> [Collected data entries]:
┌──
(** X8: the backward simulation is chosen exactly when [Done], spelled so,
    is a stage of the workflow, is not listed in [activeStatuses], and some
    transition enters it. *)
Theorem backward_simulation_chosen (issue : JiraApiIssue) (workflow : Workflow)
    (activeStatuses : list string) :
  reachedDone issue workflow activeStatuses =
  includes (Object_keys workflow) "Done" && negb (includes activeStatuses "Done")
  && existsb (fun item => strictEq (toString item) "Done") (processHistories issue).
Proof.
  unfold reachedDone. rewrite inactiveTable_lookup, existsb_find.
  destruct (_ && _); [|reflexivity].
  now destruct (List.find _ _).
Qed.


End Tables.

(** ** The forward simulation *)

Lemma mapWith_app {A B S} (f : S -> A -> result (B * S)) (l1 l2 : list A) (s : S) :
  mapWith f (l1 ++ l2) s =
  (r1 <- mapWith f l1 s ;;
   r2 <- mapWith f l2 (snd r1) ;;
   Ok (fst r1 ++ fst r2, snd r2)).
Proof.
  revert s. induction l1 as [|x l1 IH]; intros s; simpl.
  - destruct (mapWith f l2 s) as [[ys s']|e]; reflexivity.
  - destruct (f s x) as [[y s1]|e]; simpl; [|reflexivity].
    rewrite IH. destruct (mapWith f l1 s1) as [[ys s2]|e]; simpl; [|reflexivity].
    destruct (mapWith f l2 s2) as [[zs s3]|e]; reflexivity.
Qed.

Section Forward.
Context {cal : BusinessCalendar}.



Lemma notDone_cursor (activeStatuses : list string)
    (active : gmap string StagePassedDays) (inactive : gmap string Moment)
    (stages : list string) :
  forall d rs,
    mapWith (notDoneStep activeStatuses active inactive) stages (Some d) = Ok rs ->
    snd rs = Some (forwardCursor activeStatuses active stages d).
Proof.
  induction stages as [|stage stages IH]; intros d rs H; simpl in *.
  - injection H as <-. reflexivity.
  - destruct (notDoneStep activeStatuses active inactive (Some d) stage)
      as [[y c]|e] eqn:Es; simpl in H; [|discriminate].
    assert (Hc : c = Some (match forwardDays activeStatuses active stage with
                           | Some n => businessAdd d n
                           | None => d
                           end)).
    { unfold notDoneStep in Es. unfold forwardDays.
      destruct (includes activeStatuses stage); simpl in *.
      - destruct (isDone stage); simpl in *.
        + destruct (negb (isSet (inactive !! stage))); now injection Es as _ <-.
        + destruct (active !! stage) as [r|]; [|discriminate].
          destruct (didHappen r); simpl in *; now injection Es as _ <-.
      - destruct (isDone stage); simpl in *; [|now injection Es as _ <-].
        destruct (negb (isSet (inactive !! stage))); now injection Es as _ <-. }
    subst c.
    destruct (mapWith _ stages _) as [rs'|e] eqn:Er; simpl in H; [|discriminate].
    injection H as <-. simpl. eapply IH. eassumption.
Qed.

(** A stage at which the forward simulation emits its cursor gets the date
    the simulation started from, moved by the days of the stages before
    it. *)
Lemma notDone_emits_cursor (stages activeStatuses : list string)
    (active : gmap string StagePassedDays) (inactive : gmap string Moment)
    (anchor : Moment) (dates : list string) (i : nat) (stage : string) :
  mapNotDoneIssue stages activeStatuses active inactive (Some anchor) = Ok dates ->
  stages !! i = Some stage ->
  is_Some (forwardDays activeStatuses active stage) \/
    formatsCursor inactive stage = true ->
  dates !! i =
  Some (format (forwardCursor activeStatuses active (take i stages) anchor)).
Proof.
  intros Hmap Hi Hemit. unfold mapNotDoneIssue in Hmap.
  rewrite <- (take_drop_middle stages i stage Hi), mapWith_app in Hmap.
  destruct (mapWith _ (take i stages) _) as [r1|e] eqn:E1; simpl in Hmap;
    [|discriminate].
  pose proof (notDone_cursor _ _ _ _ _ _ E1) as Hc.
  pose proof (mapWith_length _ _ _ _ E1) as Hlen.
  destruct (notDoneStep activeStatuses active inactive (snd r1) stage)
    as [[y c]|e] eqn:Es; simpl in Hmap; [|discriminate].
  destruct (mapWith _ (drop (S i) stages) _) as [r2|e]; simpl in Hmap;
    [|discriminate].
  injection Hmap as <-. simpl.
  rewrite lookup_app_r by (rewrite Hlen, length_take; lia).
  assert (Hi' : (i < length stages)%nat) by (eapply lookup_lt_Some; eassumption).
  rewrite Hlen, length_take, Nat.min_l, Nat.sub_diag by lia. simpl. f_equal.
  rewrite Hc in Es. unfold notDoneStep in Es.
  unfold forwardDays, formatsCursor in Hemit.
  destruct (includes activeStatuses stage); simpl in *.
  - destruct (isDone stage); simpl in *.
    + destruct Hemit as [[n Hn]|He]; [discriminate|]. rewrite He in Es. simpl in Es.
      now injection Es as <- _.
    + destruct Hemit as [[n Hn]|He]; [|discriminate].
      destruct (active !! stage) as [r|]; [|discriminate].
      destruct (didHappen r); [|discriminate]. simpl in Es. now injection Es as <- _.
  - destruct Hemit as [[n Hn]|He]; [discriminate|].
    destruct (isDone stage); [|discriminate]. simpl in *. rewrite He in Es.
    simpl in Es. now injection Es as <- _.
Qed.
└──
> [What you will do]: Please copy the line holding "destruct (mapWith _ (drop" and all lines after it to the end of the records, exactly, and nothing else.

> [Completed task]:
  destruct (mapWith _ (drop (S i) stages) _) as [r2|e]; simpl in Hmap;
    [|discriminate].
  injection Hmap as <-. simpl.
  rewrite lookup_app_r by (rewrite Hlen, length_take; lia).
  assert (Hi' : (i < length stages)%nat) by (eapply lookup_lt_Some; eassumption).
  rewrite Hlen, length_take, Nat.min_l, Nat.sub_diag by lia. simpl. f_equal.
  rewrite Hc in Es. unfold notDoneStep in Es.
  unfold forwardDays, formatsCursor in Hemit.
  destruct (includes activeStatuses stage); simpl in *.
  - destruct (isDone stage); simpl in *.
    + destruct Hemit as [[n Hn]|He]; [discriminate|]. rewrite He in Es. simpl in Es.
      now injection Es as <- _.
    + destruct Hemit as [[n Hn]|He]; [|discriminate].
      destruct (active !! stage) as [r|]; [|discriminate].
      destruct (didHappen r); [|discriminate]. simpl in Es. now injection Es as <- _.
  - destruct Hemit as [[n Hn]|He]; [discriminate|].
    destruct (isDone stage); [|discriminate]. simpl in *. rewrite He in Es.
    simpl in Es. now injection Es as <- _.
Qed.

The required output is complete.